How US kids ’ problems with fractions reveal the fascinating link between language and maths

By guest blogger David Robson Cast your mind back to your teenage maths lessons. Without a calculator, would you have been able to estimate the answer to the following sum?  12/13 + 7/8 Don’t worry about giving the precise number; just say whether it lies closest to 1, 2, 19, or 21*. By the end of middle school, most American pupils have been studying fractions for a few years; these questions should be embarrassingly easy. But when Robert Siegler, a psychologist at Carnegie Mellon University posed the problem to a group of 8th graders (13 to 14 year olds), he found that they performed little better than if they’d simply guessed – with just 27 per cent choosing the right answer.
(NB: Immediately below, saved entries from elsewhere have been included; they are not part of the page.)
(* ===== verification/BackupRestore.v ===== *)
(** * Export followed by import ([apps/api/state-backup-service.ts])

    What an export gathers, what an import leaves behind, and the round trip of
    a project through an archive. *)

From S2P Require Import Prelude JsString JsMap JsNumber JsValue Errors Utf8 Ulid KvInterface SqliteKv.
From S2P Require Import Packager Deployment ArchiveSchema StateBackup.

Open Scope Z_scope.
Open Scope railfog_scope.

(** ** Loops that write distinct keys *)

Lemma for_each_writes {S E X Y} (key_of : X → Y) (I : S → Prop) (wrote : S → X → Prop)
    (f : X → stm S E unit) xs s :
  (∀ x s, x ∈ xs → I s → ∃ s', f x s = (s', Ok tt) ∧ I s' ∧ wrote s' x ∧
     ∀ y, y ∈ xs → key_of y ≠ key_of x → wrote s y → wrote s' y) →
  NoDup (key_of <$> xs) → I s →
  ∃ s', st_for_each f xs s = (s', Ok tt) ∧ I s' ∧ ∀ x, x ∈ xs → wrote s' x.
Proof.
  intros Hf Hnd Hs.
  assert (∀ done todo s, xs = done ++ todo → I s → (∀ x, x ∈ done → wrote s x) →
    ∃ s', st_for_each f todo s = (s', Ok tt) ∧ I s' ∧ ∀ x, x ∈ xs → wrote s' x) as Hgen.
  { intros dn todo. revert dn. induction todo as [|x todo IH]; intros dn s0 Hxs H0 Hdn.
    { exists s0. rewrite app_nil_r in Hxs. subst dn. done. }
    destruct (Hf x s0 ltac:(rewrite Hxs; set_solver) H0) as (s1 & Hx & H1 & Hw & Hkeep).
    destruct (IH (dn ++ [x]) s1) as (s' & Hr & H' & Hall); [by rewrite <-app_assoc|done| |].
    - intros y [Hy|Hy%list_elem_of_singleton]%elem_of_app; [|by subst].
      apply Hkeep; [rewrite Hxs; set_solver| |by apply Hdn].
      intros Heq. rewrite Hxs, fmap_app, fmap_cons in Hnd. apply NoDup_app in Hnd as (_ & Hn & _).
      apply (Hn (key_of y)); [by apply list_elem_of_fmap_2|rewrite Heq; by left].
    - exists s'. split; [|done]. apply st_for_each_cons_Ok. by exists s1. }
  apply (Hgen [] xs s); [done|done|set_solver].
Qed.

(** ** Listing a project's functions *)

Section tables.
Context (t : tables) (p : jstr).
Hypothesis Hwf : tables_wf t.

Lemma project_wf fnMap : map_get (revisions t) p = Some fnMap → map_wf fnMap ∧ Forall (λ e, revs_wf e.2) fnMap.
Proof.
  intros Hm%map_get_elem. destruct Hwf as [[_ Hr] _ _ _].
  exact (proj1 (Forall_forall _ _) Hr (p, fnMap) Hm).
Qed.

Lemma listFunctions_NoDup : NoDup (listFunctions t p).
Proof.
  unfold listFunctions. destruct (map_get (revisions t) p) eqn:E; [|constructor].
  by apply project_wf in E as [? _].
Qed.

Lemma listFunctions_elem f i r : getRevision t p f i = Some r → f ∈ listFunctions t p.
Proof.
  unfold getRevision, listFunctions. destruct (map_get (revisions t) p) as [m|]; [|done]. cbn.
  destruct (map_get m f) as [rm|] eqn:E; [|done]. intros _. apply map_get_elem in E.
  by apply (list_elem_of_fmap_2 fst) in E.
Qed.

Lemma function_wf f rm :
  (map_get (revisions t) p ≫= λ fnMap, map_get fnMap f) = Some rm → revs_wf rm.
Proof.
  destruct (map_get (revisions t) p) as [m|] eqn:E; [|done]. cbn. intros Hf%map_get_elem.
  apply project_wf in E as [_ Hm].
  exact (proj1 (Forall_forall _ _) Hm (f, rm) Hf).
Qed.

Lemma listRevisions_elem f r : r ∈ listRevisions t p f ↔ getRevision t p f (r_id r) = Some r.
Proof.
  unfold listRevisions, getRevision. pose proof (function_wf f) as Hrm.
  destruct (map_get (revisions t) p) as [m|]; cbn in *; [|set_solver].
  destruct (map_get m f) as [rm|]; cbn in *; [|set_solver].
  destruct (Hrm rm eq_refl) as [Hnd Hids]. unfold map_values. split.
  - intros ([i r'] & -> & Hin)%list_elem_of_fmap. cbn in *. apply elem_map_get; [done|].
    pose proof (proj1 (Forall_forall _ _) Hids (i, r') Hin) as Hid. cbn in Hid. by subst i.
  - intros Hr%map_get_elem. by apply (list_elem_of_fmap_2 snd) in Hr.
Qed.

Lemma listRevisions_NoDup f : NoDup (r_id <$> listRevisions t p f).
Proof.
  unfold listRevisions. pose proof (function_wf f) as Hrm.
  destruct (map_get (revisions t) p ≫= _) as [rm|]; [|constructor].
  destruct (Hrm rm eq_refl) as [Hnd Hids]. unfold map_values. rewrite <-list_fmap_compose.
  assert ((r_id ∘ snd) <$> rm = map_keys rm) as ->; [|done].
  unfold map_keys. clear Hrm Hnd. induction Hids as [|e rm He _ IH]; [done|]. by rewrite !fmap_cons, IH, <-He.
Qed.

(** The identifiers of a function's records are those it is looked up by. *)
Lemma getRevision_id f i r : getRevision t p f i = Some r → r_id r = i.
Proof.
  unfold getRevision. pose proof (function_wf f) as Hrm.
  destruct (map_get (revisions t) p) as [m|]; cbn in *; [|done].
  destruct (map_get m f) as [rm|]; cbn in *; [|done]. intros Hi%map_get_elem.
  destruct (Hrm rm eq_refl) as [_ Hids].
  exact (proj1 (Forall_forall _ _) Hids (i, r) Hi).
Qed.
End tables.

(** The exported functions: one record per name, one per revision of it *)
Lemma export_functions_names s p : bf_name <$> export_functions s p = listFunctions (tbl s) p.
Proof. unfold export_functions. rewrite <-list_fmap_compose. apply list_fmap_id. Qed.

Lemma export_functions_elem s p fn :
  fn ∈ export_functions s p → bf_activeRevisionId fn = getActivePointer (tbl s) p (bf_name fn) ∧
    bf_revisions fn = backup_revision <$> listRevisions (tbl s) p (bf_name fn).
Proof. by intros (f & -> & _)%list_elem_of_fmap. Qed.

Lemma export_functions_of s p f : f ∈ listFunctions (tbl s) p → ∃ fn, fn ∈ export_functions s p ∧ bf_name fn = f.
Proof.
  rewrite <-export_functions_names. intros (fn & -> & Hfn)%list_elem_of_fmap. by exists fn.
Qed.

Lemma elem_revision_pairs a fn rev : (fn, rev) ∈ revision_pairs a ↔ fn ∈ a_functions a ∧ rev ∈ bf_revisions fn.
Proof.
  unfold revision_pairs. generalize (a_functions a) as l. intros l.
  induction l as [|f l IH]; cbn; [set_solver|]. rewrite elem_of_app, IH, list_elem_of_fmap. set_solver.
Qed.

Definition pair_key (task : BackupFunctionRecord * BackupRevisionRecord) : jstr * jstr :=
  (bf_name task.1, br_id task.2).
In another test, around 50 per cent of 8th graders failed the arguably easier task of putting a series of simple fractions into size order, from smallest to biggest. As if this dismal performance wasn’t depressing enough, it comes after decades of educational reforms. American educational psychologists first identified that teens often struggled to understand fractions in 1978, and since then various government commissions and teacher committees have attempted to address the issue, including thousands of educational studies and the introduction of widely used textbooks aimed specifically at deepening children’s understanding of fractions and decimals. These efforts may have amounted to billions of dollars’ worth of spending. Yet Siegler found next-to-no improvement in performance over th...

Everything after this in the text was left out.